Sunday, August 25, 2013

Edmund Gosse's "Father and Son": Book Review

In 1907, this "study of two temperaments" dramatized religious convention opposed to rational modernism. Edmund's father, Philip Henry Gosse, ran a Plymouth Brethren household. His wife died of cancer, and the son movingly documents her own demise, drawing from her diary, and enriched by his own recollections. After she dies, at twilight, he seeks his father's embrace: "I used to turn my face up to his, patiently and wonderingly, while the large, unwilling tears gathered in the corners of his eyelids." While the severity of his parents' attitudes has been challenged by scholars of Edmund's dramatic and eloquent narrative, the power of the clash of tradition and innovation at intimate levels during the mid-nineteenth century's encounter with Darwin's revolutionary theory can be felt.

As a naturalist, Philip tried to reconcile the new doctrine, arguing in the book "Omphalos" that as Adam added a navel thanks to God's intervention, so His plan allowed for fossils embedded to look as if a more antiquated cosmos had been intended from the beginning. Philip thought his argument would reconcile atheists and believers, but he was shattered when his book met with dismissal and was ignored. He popularized the Devon tide pools, and Edmund recalls with bittersweet detail the wonders that the shores once held undisturbed in his youth--until his father's studies and illustrations convinced many others to visit the beaches, and to ruin the fragile ecosystem irreparably.

Therefore, in its environmental as well as creationist themes, you can see the relevance a century later of this account.
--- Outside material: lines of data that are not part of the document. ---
(** Lines 88-136: export, classify, summarise, insert the summary. *)
Definition process_document (fileId file_name : string) : M unit :=
  doc <- files_export E fileId ;;
  if negb (Py.truthy doc) then ret tt
  else
    let content := doc in
    meeting_type <- determine_meeting_type E content (Some file_name) ;;
    doc_summary <- summarize_transcript E content ;;
    match doc_summary with
    | None => ret tt
    | Some doc_summary =>
        if negb (Py.truthy doc_summary) then ret tt
        else
          appended <- append_summary fileId doc_summary ;;
          if negb appended then ret tt
          else file_document fileId file_name content meeting_type
    end.

(** The body of [for file in batch] (lines 71-184), with its
    [except Exception]. *)
Definition process_file (today : Z) (file : drive_file) : M unit :=
  try_except
    (file_metadata <- files_get E (file_id file) "mimeType,name,createdTime" ;;
     let mime_type := mimeType file_metadata in
     let file_name := file_name file_metadata in
     if negb (createdDate file_metadata =? today) then ret tt
     else
       w <- get_world ;;
       if bool_decide (file_name ∈ processed_titles w) then ret tt
       else
         set_processed_titles ({[file_name]} ∪ processed_titles w) ;;
         if String.eqb mime_type document_mime
         then process_document (file_id file) file_name
         else ret tt)
    (fun _ => ret tt).

Definition process_meet_files (user_email : string) : M unit :=
  new_files <- get_new_meet_files E user_email ;;
  if negb (Chunker.nonempty new_files) then ret tt
  else
    w <- get_world ;;
    let today := local_date E (clock w) in
    for_each (batches 10 new_files)
             (fun batch => for_each batch (process_file today)).

(** The loop of [handle_request] over the users, with the report it
    builds: [(user, None)] for success, [(user, Some e)] for an error. *)
Fixpoint process_users (users : list string) : M (list (string * option exn)) :=
  match users with
  | [] => ret []
  | user_email :: users' =>
      result <- try_except (process_meet_files user_email ;; ret None)
                           (fun e => ret (Some e)) ;;
      results <- process_users users' ;;
      ret ((user_email, result) :: results)
  end.

(** [handle_request] after [setup_apis]: a fresh title set, then the
    users that are non-empty after stripping. *)
Definition handle_request (users : list string) : M (list (string * option exn)) :=
  set_processed_titles ∅ ;;
  process_users (List.filter Py.truthy (map Py.strip users)).

End Pipeline.

(** ** Functions beside the pipeline's path *)

(** [c.lower()] on the modelled code points: the ASCII capitals and the
    Latin-1 capitals U+00C0 to U+00DE other than the multiplication sign
    move up by 32; everything else stays. *)
Definition lower_char (c : ascii) : ascii :=
  let n := N_of_ascii c in
  if ((65 <=? n) && (n <=? 90)
      || (192 <=? n) && (n <=? 222) && negb (n =? 215))%N
  then ascii_of_N (n + 32) else c.

(** [s.lower()] *)
Fixpoint lower (s : string) : string :=
  match s with
  | EmptyString => EmptyString
  | String c s' => String (lower_char c) (lower s')
  end.

(** [ChatAPI._detect_platform] *)
Definition _detect_platform (webhook_url : string) : platform :=
  let url := lower webhook_url in
  if contains_str "slack.com" url then Slack
  else if contains_str "discord.com" url then Discord
  else if contains_str "chat.googleapis.com" url then GoogleChat
  else Unknown.

(** [x or y] on values that are [None] or a [str] *)
Definition or_else (x y : option string) : option string :=
  match x with
  | Some s => if Py.truthy s then x else y
  | None => y
  end.

(** [ChatAPI.__init__]: [environ] is the process environment read by
    [os.getenv]; [None] stands for
    [raise ValueError("CHAT_WEBHOOK_URL is required")]. *)
Definition ChatAPI_init (environ : gmap string string) (webhook_url : option string)
    : option ChatAPI :=
  match or_else webhook_url (environ !! "CHAT_WEBHOOK_URL") with
  | Some url =>
      if Py.truthy url
      then Some {| webhook_url := url; chat_platform := _detect_platform url |}
      else None
  | None => None
  end.

(** The two [ChatAPI(...)] constructions of [setup_apis] (lines 44-45 of
    [main.py]); an exception of the first one ends [setup_apis] before
    the second. *)
Definition setup_chat_apis (environ : gmap string string) : option (ChatAPI * ChatAPI) :=
  match ChatAPI_init environ (environ !! "CHAT_WEBHOOK_URL") with
  | Some chat =>
      match ChatAPI_init environ (environ !! "VALIDATION_CHAT_WEBHOOK_URL") with
      | Some validation_chat => Some (chat, validation_chat)
      | None => None
      end
  | None => None
  end.

(** [escape_query_string] of [main.py]: backslashes first, then quotes. *)
Definition escape_query_string (text : string) : string :=
  Py.replace_char quote (String backslash (String quote EmptyString))
    (Py.replace_char backslash (String backslash (String backslash EmptyString)) text).

Section Beside.
Variable E : environment.

(** [ChatAPI.send_message]; [response.raise_for_status()] raises for the
    statuses from 400 to 599. *)
Definition send_message (api : ChatAPI) (message : string) : M bool :=
  try_except
    (status_code <- webhook_post E api (_format_message api message) ;;
     (if (400 <=? status_code) && (status_code <? 600)
      then raise (HTTPError status_code) else ret tt) ;;
     ret true)
    (fun _ => ret false).

(** [DriveAPI.verify_document_access].  The field mask of its read
    ([fields='title,documentId']) only narrows the answer, of which the
    method uses nothing but the title for a log line; the write probe
    inserts one space at index 1. *)
Definition verify_document_access (doc_id : string) : M bool :=
  try_except
    (docs_get E doc_id ;;
     try_except
       (docs_insert_text E doc_id 1 " " ;; ret true)
       (fun _ => ret false))
    (fun _ => ret false).

End Beside.

(** ** Vocabulary for stating properties of the client *)

(** [Some a] for a returned value, [None] for an exception. *)
Definition returned {A} (o : outcome A) : option A :=
  match o with Ok a => Some a | Raise _ => None end.

(** The events that come after the events of [w] in [w']. *)
Definition emitted (w w' : world) (evs : list event) : Prop :=
  trace w' = trace w ++ evs.

(** A step of the text-generation client: it adds events and may change
    the clock and the limiter's counters, nothing else. *)
Definition client_step (w w' : world) (evs : list event) : Prop :=
  emitted w w' evs /\
  drive_files w' = drive_files w /\
  processed_titles w' = processed_titles w /\
  MAX_CHUNK_SIZE (gemini w') = MAX_CHUNK_SIZE (gemini w).

(** When one attempt counts as successful: an answer that is neither
    HTTP 429 nor another HTTP error and carries a candidate text.  Every
    other reply (a raised post, an error status, a body without
    candidates) is a failure. *)
Definition reply_result (r : gemini_reply) : option string :=
  match r with
  | Response status_code (Candidate text) =>
      if (status_code =? 429) || ((400 <=? status_code) && (status_code <? 600))
      then None else Some (Py.strip text)
  | _ => None
  end.

(** The fixed sleep after an HTTP 429. *)
Definition cooldown (r : gemini_reply) : list event :=
  match r with
  | Response status_code _ => if status_code =? 429 then [Sleep 5] else []
  | PostRaised => []
  end.

(** What the rate limiter can add before a post: nothing, or one sleep. *)
Definition rate_wait (evs : list event) : Prop :=
  evs = [] \/ exists d, (0 < d)%Q /\ evs = [Sleep d].

(** The shape of the events of one decorated call, from attempt
    [attempt_number] on, for the prompt [sent] that goes into the payload:
    a successful attempt ends the call; a failed attempt below the third
    is followed by a backoff sleep between 4 and 10 seconds and another
    attempt; a failed third attempt ends the call without a result. *)
Inductive retry_run (sent : string) : nat -> list event -> option string -> Prop :=
| run_success n pre r text :
    rate_wait pre -> reply_result r = Some text ->
    retry_run sent n (pre ++ [GeminiPost sent r]) (Some text)
| run_exhausted pre r :
    rate_wait pre -> reply_result r = None ->
    retry_run sent 3 (pre ++ [GeminiPost sent r] ++ cooldown r) None
| run_again n pre r d evs res :
    (n < 3)%nat -> rate_wait pre -> reply_result r = None ->
    (4 <= d)%Q -> (d <= 10)%Q ->
    retry_run sent (S n) evs res ->
    retry_run sent n (pre ++ [GeminiPost sent r] ++ cooldown r ++ [Sleep d] ++ evs) res.


(** Events of the text-generation client. *)
Definition is_client_event (e : event) : bool :=
  match e with
  | Sleep _ | GeminiPost _ _ | Generated _ _ => true
  | _ => false
  end.

(** The prompts and results of the decorated calls recorded in a trace. *)
Fixpoint calls (evs : list event) : list (string * option string) :=
  match evs with
  | [] => []
  | Generated p r :: evs' => (p, r) :: calls evs'
  | _ :: evs' => calls evs'
  end.

(** The records of the per-chunk calls of [summarize_transcript] that
    returned: part [i] of [n] with its result. *)
Definition part_calls (n : nat) (parts : list (nat * string))
    (results : list string) : list (string * option string) :=
  zip_with (fun '(i, chunk) r => (part_prompt i n chunk, Some r)) parts results.

(** The non-empty ones among the chunk summaries, in order. *)
Definition kept (results : list string) : list string :=
  List.filter Py.truthy results.

(** ** Vocabulary for stating properties of the pipeline *)

(** The processed flag of a file is set. *)
Definition flagged (f : drive_file) : Prop :=
  properties f !! PROCESSED_PROPERTY = Some "true".

(** An event that sets the processed flag of some file: a property
    update request, whether it went through or not. *)
Definition is_mark (e : event) : bool :=
  match e with
  | Drive (FilesUpdateProperties _ _ _) _ => true
  | _ => false
  end.

(** A post to a chat webhook. *)
Definition is_chat (e : event) : bool :=
  match e with ChatPost _ _ _ => true | _ => false end.

(** A store request that raised. *)
Definition is_failed_request (e : event) : bool :=
  match e with Drive _ false => true | _ => false end.

(** Neither a mark nor a chat post. *)
Definition calm (e : event) : bool := negb (is_mark e) && negb (is_chat e).

(** Neither a mark, nor a chat post, nor a store request that raised. *)
Definition quiet (e : event) : bool := calm e && negb (is_failed_request e).

(** The requests of [mark_all_with_title_as_processed] for [title]:
    listings of the documents with that name and updates of the flag. *)
Definition marking (title : string) (e : event) : bool :=
  match e with
  | Drive (FilesList (QDocsNamed literal) _) _ => String.eqb literal (title_literal title)
  | Drive (FilesUpdateProperties _ key value) _ =>
      String.eqb key PROCESSED_PROPERTY && String.eqb value "true"
  | _ => false
  end.

(** Events of the notification stage: the client's and chat posts. *)
Definition notifying (e : event) : bool := is_client_event e || is_chat e.

(** What of a file the flag, the name and the listing depend on. *)
Definition flags (fs : list drive_file)
    : list (string * string * string * Z * bool * list string * gmap string string) :=
  map (fun f => (file_id f, file_name f, mimeType f, createdDate f, trashed f,
                 parents f, properties f)) fs.
(** [NormalizeDistance] is monotone on the values of the format that are no
    NaN: a distance that is not below another is not reported below it. *)
Lemma Angular_NormalizeDistance_monotone (a b : F32.t) :
  Binary32.valid a → Binary32.valid b →
  FloatOrder.not_nan a → FloatOrder.not_nan b →
  F32.ltb b a = false →
  F32.ltb (NormalizeDistance Angular_value b)
    (NormalizeDistance Angular_value a) = false.
Proof.
  intros Hva Hvb Hna Hnb Hle.
  pose proof (Angular_NormalizeDistance_nonneg a Hna) as [Hnna Hza].
  pose proof (Angular_NormalizeDistance_nonneg b Hnb) as [Hnnb Hzb].
  cbn [NormalizeDistance Angular_DistanceMetric] in *.
  unfold F32.ltb in *.
  apply (SFltb_false_key b a Hnb Hna) in Hle.
  assert (Hbelow : ¬ FloatOrder.lt (FloatOrder.key (S754_zero false))
                       (FloatOrder.key a) →
                   SFltb (AngularImpl.NormalizeDistance Angular_value b)
                     (AngularImpl.NormalizeDistance Angular_value a) = false).
  { intros Hnpos. rewrite (NormalizeDistance_below_zero a Hna Hnpos).
    exact Hzb. }
  destruct a as [sa | sa | | sa ma ea]; [| | congruence |].
  - apply Hbelow. unfold FloatOrder.lt. cbn. lia.
  - destruct sa; [apply Hbelow; unfold FloatOrder.lt; cbn; lia |].
    destruct b as [sb | sb | | sb mb eb]; try congruence; destruct sb;
      try (exfalso; apply Hle; unfold FloatOrder.lt; cbn; lia).
    reflexivity.
  - destruct sa; [apply Hbelow; unfold FloatOrder.lt; cbn; lia |].
    clear Hbelow.
    destruct (NormalizeDistance_closed ma ea Hva) as [Hxa ->].
    destruct b as [sb | sb | | sb mb eb]; try congruence.
    + exfalso. apply Hle. unfold FloatOrder.lt. cbn. lia.
    + destruct sb; [exfalso; apply Hle; unfold FloatOrder.lt; cbn; lia |].
      reflexivity.
    + destruct sb; [exfalso; apply Hle; unfold FloatOrder.lt; cbn; lia |].
      destruct (NormalizeDistance_closed mb eb Hvb) as [Hxb ->].
      apply lexle_SFltb; [exact Hxa | exact Hxb |].
      destruct (widen_closed false ma ea Hva) as ((Hwa & Hwea) & _).
      destruct (widen_closed false mb eb Hvb) as ((Hwb & Hweb) & _).
      destruct (sqrt64_range _ Hwa Hwea) as (Hsa & _).
      destruct (sqrt64_range _ Hwb Hweb) as (Hsb & _).
      apply narrow_lexle; [exact Hsa | exact Hsb |].
      apply sqrt64_lexle; [exact Hwa | exact Hwb |].
      apply widen_lexle; [exact Hva | exact Hvb |].
      unfold Rounding.lexle, FloatOrder.lt in *. cbn [fst snd FloatOrder.key] in *.
      lia.
Qed.

(** ** The raw distances are values of the format *)

Lemma binary_normalize_valid (prec emax m e : Z) (szero : bool) :
  0 < prec →
  valid_binary prec emax (binary_normalize prec emax m e szero) = true.
Proof.
  intros Hp. destruct m as [| p | p]; cbn [binary_normalize];
    [reflexivity | apply binary_round_valid; exact Hp
     | apply binary_round_valid; exact Hp].
Qed.

Lemma F32_sub_two_valid (x : F32.t) : Binary32.valid (F32.sub F32.two x).
Proof.
  unfold Binary32.valid, F32.sub, F32.two, SFsub.
  destruct x as [s | s | | s m e]; try reflexivity.
  apply binary_normalize_valid. reflexivity.
Qed.

Lemma Angular_Distance_valid (a : Angular) (x y : Node) (f : Z) (d : F32.t) :
  AngularImpl.Distance a x y f = Some d → Binary32.valid d.
Proof.
  unfold AngularImpl.Distance. intros Hd.
  destruct (AngularImpl.norm_or_dot x f) as [pp |]; [| discriminate].
  destruct (AngularImpl.norm_or_dot y f) as [qq |]; [| discriminate].
  cbn [mbind option_bind] in Hd.
  destruct (F32.gtb (F32.mul pp qq) F32.zero).
  - destruct (Dot (V_all x) (V_all y) f) as [pq |]; [| discriminate].
    cbn [mbind option_bind] in Hd. injection Hd as <-.
    apply F32_sub_two_valid.
  - injection Hd as <-. reflexivity.
Qed.

Lemma leaf_pairs_valid (index : Annoy.AnnoyIndex Angular) (vNode : Node)
    (keys : list Z) (pairs : list Pair) :
  Pure.leaf_pairs index vNode keys = Some pairs →
  Forall (λ p, Binary32.valid (first p)) pairs.
Proof.
  revert pairs. induction keys as [| j keys IH]; intros pairs Hp.
  - injection Hp as <-. constructor.
  - cbn [Pure.leaf_pairs] in Hp.
    destruct (Pure.node_at index j) as [nd |]; [| discriminate].
    cbn [mbind option_bind] in Hp.
    destruct (Descendants nd =? 1); [| apply IH; exact Hp].
    destruct (Distance _ _ _ _) as [d |] eqn:Hd; [| discriminate].
    cbn [mbind option_bind] in Hp.
    destruct (Pure.leaf_pairs index vNode keys) as [rest |]; [| discriminate].
    cbn [mbind option_bind] in Hp. injection Hp as <-.
    constructor; [| apply IH; reflexivity].
    exact (Angular_Distance_valid (Annoy.distance index) vNode nd
             (Annoy.f index) d Hd).
Qed.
He describes the Victorian conventional mindset well. "People would, for instance, go on living over a cess-pool. working themselves up in an agony to discover how they had incurred the displeasure of the Lord, but never moving away." He also engagingly portrays the shift to an "extreme" Puritan and fundamentalist sensibility as he and his father--soon with a stepmother--live in a hamlet in Devonshire. There, away from the city, the foibles of trust in those deemed upright and righteous turns sad, or subtly satirical. A spinning top or a plum pudding, the word "Carmine" all loom large in the young child's mind, and can terrorize as deviations from the approved mentality.

While he's precociously allowed to be baptized before adulthood after being grilled by the elders, he finds the "mechanical address" and empty language of his prayers a telling revelation. Like a pot that surrounds an already growing plant, he feels as if he's trapped, and tries to grow up around the suppressing weight of the pattern imposed. He grows apart from the faith of his father, and in the final section breaks away as a maturing man from Philip. "The incidents of human life upon the road to glory were less than nothing to him," a man of belief.

Seeking a truer criterion of "moral justice" than that of the Christian Judge, Edmund refuses to sanction an Almighty who would condemn millions for "a purely intellectual error of comprehension." So, individualism, the ability to think for himself, takes control. He refuses to compromise, and no truce, he concludes, could have been acceptable between son and father. (Read  via Project Gutenberg for the Kindle. Amazon US 11-9-12.)